The tender gesture combined with seeing that book held in his hands breaks something inside me.

“You’re not actually reading that, are you?” I squeak. Like, literally squeak.

He doesn’t look up from the page. “I am, actually.”

It’s my ecology textbook. The one excitingly titled “Fungal Ecology.”

His finger traces a line of text. “’Mycorrhizal networks demonstrate remarkable resilience following mechanical soil disruption. Even when primary fungal highways are severed by human activities, the remaining hyphal fragments can regenerate connections within eighteen to twenty-four months, provided three critical conditions are met: cessation of disturbance, preservation of at least thirty percent of the original fungal biomass, and reintroduction of compatible host species.’”

He closes the book, finally meeting my eyes. “It’s exactly what you told me.

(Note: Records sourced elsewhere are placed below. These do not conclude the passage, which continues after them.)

(* ===== verification/ToolDispatcher.v ===== *)
(** The tool dispatch seam, packages/effect/src/tool-dispatcher.ts: the registry
    built once and checked, the claim, the heartbeat, the handler and the
    settlement of one call.  The ledger is the interface the dispatcher is written
    against; packages/db implements it. *)

From S2P Require Import Prelude JsText JsValue Json Statements Threads RunTables.
From S2P Require Import ToolCallLedger ApprovalStore RunInterleaving.
From stdpp Require Import pretty.

(** The database, with a log of the handlers entered, by run and call id. *)
Abbreviation callKey := (jstr * jstr)%type.
Abbreviation World := (logged Database callKey).

Definition callKeyOf (call : ToolCall) : callKey := (callRunId call, callId call).

(** ** The ledger and the handlers *)

Record ToolCallLedger := {
  ledgerBegin : ToolCall → program World (result StoreError ToolCallAdmission);
  ledgerComplete : ToolCall → jsval → program World (result StoreError ToolOutcome);
  ledgerFail : ToolCall → jstr → program World (result StoreError ToolOutcome) }.

(** [createExternalEffectLedger] of packages/db/src/tool-call-ledger.ts. *)
Definition createExternalEffectLedger (spaceId : jstr) : ToolCallLedger :=
  {| ledgerBegin call :=
       match begin spaceId call with
       | Some p => onRealProgram p
       | None => Done (Err DatabaseFailure)
       end;
     ledgerComplete call value := onRealProgram (complete spaceId call value);
     ledgerFail call error := onRealProgram (fail spaceId call error) |}.

(** The failure of a handler: the lost lease, the dispatcher's own budget, Effect's
    wrapper around a thrown value, or a value. *)
Inductive HandlerFailure :=
| FailedLeaseLost (runId : jstr)
| ToolDurationExceeded
| UnknownException (cause : jsval)
| FailedValue (value : jsval).

(** How a handler ends: [CauseOther] is a cause with no failure in it. *)
Inductive HandlerExit :=
| Returned (value : jsval)
| Failed (failure : HandlerFailure)
| CauseOther
| CauseInterrupted.

Record ToolRegistration := {
  regName : jstr; regDescription : jstr; regParameters : jsval; regMaxDurationMs : jsnum;
  regExecute : ToolCall → program World HandlerExit }.

(** What an effect of the dispatcher ends with. *)
Inductive exit (E A : Type) :=
| Success (a : A)
| Failure (e : E)
| Interrupted.
Arguments Success {E A} a.
Arguments Failure {E A} e.
Arguments Interrupted {E A}.

Inductive callField := field_runId | field_callId | field_tool.
Inductive conflictReason := conflict_in_flight | conflict_call_id_reused.
Inductive ledgerOperation := op_begin | op_complete | op_fail.

Inductive ToolDispatchError :=
| InvalidToolCallError (field : callField)
| UnknownToolError (tool : jstr)
| ToolCallConflictError (runId callId : jstr) (reason : conflictReason)
| ToolLedgerError (operation : ledgerOperation)
| DispatchNotFound (what id : jstr)
| DispatchLeaseLost (runId : jstr).

(** ** The registry *)

Inductive ToolRegistrationErrorReason :=
| invalid_lease_ttl | empty_name | untrimmed_name | duplicate_name | empty_description
| invalid_parameters | invalid_duration | duration_exceeds_lease.

Record ToolRegistrationError := { reason : ToolRegistrationErrorReason; errorTool : jstr }.

Definition isPositiveSafe (n : jsnum) : option Z :=
  match safeInteger n with Some z => if (0 <? z)%Z then Some z else None | None => None end.

(** The checks of one registration, in order; [None] when it passes. *)
Definition validateRegistration (r : ToolRegistration) (leaseTtlMs : Z)
    (registry : gmap jstr ToolRegistration) : option ToolRegistrationError :=
  let refuse why := Some {| reason := why; errorTool := regName r |} in
  if bool_decide (trim (regName r) = []) then refuse empty_name
  else if negb (bool_decide (regName r = trim (regName r))) then refuse untrimmed_name
  else if bool_decide (is_Some (registry !! regName r)) then refuse duplicate_name
  else if bool_decide (trim (regDescription r) = []) then refuse empty_description
  else if bool_decide (asRecord (regParameters r) = None) then refuse invalid_parameters
  else match isPositiveSafe (regMaxDurationMs r) with
       | None => refuse invalid_duration
       | Some duration => if (leaseTtlMs <? duration)%Z then refuse duration_exceeds_lease else None
       end.

Fixpoint buildRegistry (registrations : list ToolRegistration) (leaseTtlMs : Z)
    (registry : gmap jstr ToolRegistration) : result ToolRegistrationError (gmap jstr ToolRegistration) :=
  match registrations with
  | [] => Ok registry
  | r :: rest =>
      match validateRegistration r leaseTtlMs registry with
      | Some e => Err e
      | None => buildRegistry rest leaseTtlMs (<[regName r := r]> registry)
      end
  end.

Record ModelToolDefinition := { toolName : jstr; toolDescription : jstr; toolParameters : jsval }.

Definition definitionOf (r : ToolRegistration) : ModelToolDefinition :=
  {| toolName := regName r; toolDescription := regDescription r; toolParameters := regParameters r |}.

(** ** One call *)

(** [text.trim() === ""] of the fields, in order. *)
Definition missingField (call : ToolCall) : option callField :=
  if isBlank (callRunId call) then Some field_runId
  else if isBlank (callId call) then Some field_callId
  else if isBlank (callTool call) then Some field_tool
  else None.

(** [ledgerCall]: a scoped not-found stays typed, anything else is the ledger's. *)
Definition ledgerCall {A} (operation : ledgerOperation) (p : program World (result StoreError A)) :
    program World (exit ToolDispatchError A) :=
  andThen p (λ r, Done match r with
    | Ok a => Success a
    | Err (NotFoundError what id) => Failure (DispatchNotFound what id)
    | Err _ => Failure (ToolLedgerError operation)
    end).

Definition PROVIDER_FAILURE_KINDS : list jstr :=
  [u "gone"; u "not_found"; u "rate_limited"; u "timed_out"; u "auth_failed"].

(** The kind and detail of a classified failure. *)
Definition isProviderFailure (value : jsval) : option (jstr * option jstr) :=
  match value with
  | JObject fields =>
      match getField (u "kind") fields, getField (u "detail") fields with
      | JString kind, JUndefined => if isMember kind PROVIDER_FAILURE_KINDS then Some (kind, None) else None
      | JString kind, JString detail =>
          if isMember kind PROVIDER_FAILURE_KINDS then Some (kind, Some detail) else None
      | _, _ => None
      end
  | _ => None
  end.

Definition genericFailure (tool : jstr) : jstr := u "tool " ++ quoted tool ++ u " failed".

Definition failureMessage (failure : option HandlerFailure) (r : ToolRegistration) : jstr :=
  let tool := regName r in
  let classified value :=
    match isProviderFailure value with
    | Some (kind, detail) =>
        let text := genericFailure tool ++ u " (" ++ kind ++ u ")" in
        match detail with
        | None | Some [] => text
        | Some detail => text ++ u ": " ++ detail
        end
    | None => genericFailure tool
    end in
  match failure with
  | None | Some (FailedLeaseLost _) => genericFailure tool
  | Some ToolDurationExceeded =>
      u "tool " ++ quoted tool ++ u " exceeded its " ++
      u (pretty (default 0%Z (safeInteger (regMaxDurationMs r)))) ++ u "ms budget"
  | Some (UnknownException cause) => classified cause
  | Some (FailedValue value) => classified value
  end.

(** The outcome of a handler, or the failure that stops the run. *)
Definition handlerOutcome (r : ToolRegistration) (ended : HandlerExit) :
    exit ToolDispatchError ToolOutcome :=
  match ended with
  | Returned value => Success (CompletedWith value)
  | CauseInterrupted => Interrupted
  | Failed (FailedLeaseLost runId) => Failure (DispatchLeaseLost runId)
  | Failed failure => Success (FailedWith (failureMessage (Some failure) r))
  | CauseOther => Success (FailedWith (failureMessage None r))
  end.

Section dispatch.
Context (ledger : ToolCallLedger) (heartbeat : program World (result jstr unit))
  (registry : gmap jstr ToolRegistration).

(** The handler under its budget: [budget] statements of it run before the budget
    is over, [None] when it ends in time. *)
Definition withinBudget (budget : option nat) (p : program World HandlerExit) :
    program World HandlerExit :=
  match budget with Some n => cutAfter n (Failed ToolDurationExceeded) p | None => p end.

(** Past a [started] admission. *)
Definition runHandler (budget : option nat) (r : ToolRegistration) (call : ToolCall) :
    program World (exit ToolDispatchError ToolOutcome) :=
  andThen heartbeat (λ beat,
  match beat with
  | Err runId => Done (Failure (DispatchLeaseLost runId))
  | Ok _ =>
      Query (enter (callKeyOf call)) (λ _,
      andThen (withinBudget budget (regExecute r call)) (λ ended,
      match handlerOutcome r ended with
      | Success (CompletedWith value) => ledgerCall op_complete (ledgerComplete ledger call value)
      | Success (FailedWith error) => ledgerCall op_fail (ledgerFail ledger call error)
      | Failure e => Done (Failure e)
      | Interrupted => Done Interrupted
      end))
  end).

Definition executeTool (budget : option nat) (call : ToolCall) :
    program World (exit ToolDispatchError ToolOutcome) :=
  match missingField call with
  | Some field => Done (Failure (InvalidToolCallError field))
  | None =>
      match registry !! callTool call with
      | None => Done (Failure (UnknownToolError (callTool call)))
      | Some r =>
          andThen (ledgerCall op_begin (ledgerBegin ledger call)) (λ admission,
          match admission with
          | Failure e => Done (Failure e)
          | Interrupted => Done Interrupted
          | Success (AlreadyCompleted value) => Done (Success (CompletedWith (default JNull value)))
          | Success (AlreadyFailed error) => Done (Success (FailedWith error))
          | Success StillInFlight =>
              Done (Failure (ToolCallConflictError (callRunId call) (callId call) conflict_in_flight))
          | Success CallIdReused =>
              Done (Failure (ToolCallConflictError (callRunId call) (callId call)
                               conflict_call_id_reused))
          | Success Started => runHandler budget r call
          end)
      end
  end.
End dispatch.

Record ToolDispatcher := {
  canHandle : jstr → bool;
  definitions : list ModelToolDefinition;
  execute : option nat → ToolCall → program World (exit ToolDispatchError ToolOutcome) }.

Definition createToolDispatcher (registrations : list ToolRegistration) (ledger : ToolCallLedger)
    (leaseTtlMs : jsnum) (heartbeat : program World (result jstr unit)) :
    result ToolRegistrationError ToolDispatcher :=
  match isPositiveSafe leaseTtlMs with
  | None => Err {| reason := invalid_lease_ttl; errorTool := [] |}
  | Some ttl =>
      registry ← buildRegistry registrations ttl ∅;
      Ok {| canHandle tool := bool_decide (is_Some (registry !! tool));
            definitions := definitionOf <$> registrations;
            execute := executeTool ledger heartbeat registry |}
  end.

The fungal networks can heal if you stop actively destroying them. Just like you said. But there’s a catch. They can heal only if... only if you don’t obliterate everything to begin with.” His jaw tightens. “Thirty percent. That’s the threshold. Less than that, and the whole system collapses permanently. More than that, and nature can do the work herself, given time and space.”

Oh my god, he actually understands it.

“The mines in Brazil,” he continues, his voice becoming tinged with regret. “We removed...everything. Topsoil, subsoil, all of it. We didn’t leave thirty percent. We didn’t leave anything.” He looks down at the book in his hands. “This whole section about post-mining restoration? It doesn’t apply to what I did because I made restoration impossible. Not difficult. Impossible.”

His thumb brushes over the page. “And the groundwater contamination you threw in my face that first day? That wasn’t separate from the soil destruction. It was part of the same process. Rare earth extraction uses acid leaching. Sulfuric acid, hydrochloric acid, sometimes both. We pump it into the ground to dissolve the minerals, then extract the solution. Except the waste... the tailings... contain heavy metals, radioactive elements, residual acids. We knew the containment ponds were failing. Knew the waste was seeping into the aquifer. But shutting down meant losing millions per day, so we kept operating while ‘investigating’ the problem.”

Stop talking.

You’re breaking my heart.

He sets the book down carefully on the cushion beside him. “So we didn’t just kill the fungal networks. We poisoned the water table. Made the soil toxic. Contaminated the entire watershed. Even if someone wanted to restore those ecosystems now, they’d have to remediate the chemical contamination first. Which would take decades. Or longer. And cost more than we’ll ever pay in settlements.”

“So yeah, Sorrel. I’m actually reading it. And I understand it. And I understand exactly what kind of bastard it makes me that I let it happen anyway. And yet I can’t help but wonder... is it... is it really too late for me? Am I so far gone? Or is there just enough of who I am deep down still left... that thirty percent...”

I have to look away because the tears are falling openly now and I don’t even know why I’m crying.

Is it because he’s sitting here reading my textbook and actually understanding the full extent of the damage he caused instead of making excuses?

Or am I crying about Brazil? About fungal networks that will never regenerate and water tables poisoned for decades and ecosystems so thoroughly destroyed they can’t even begin to heal?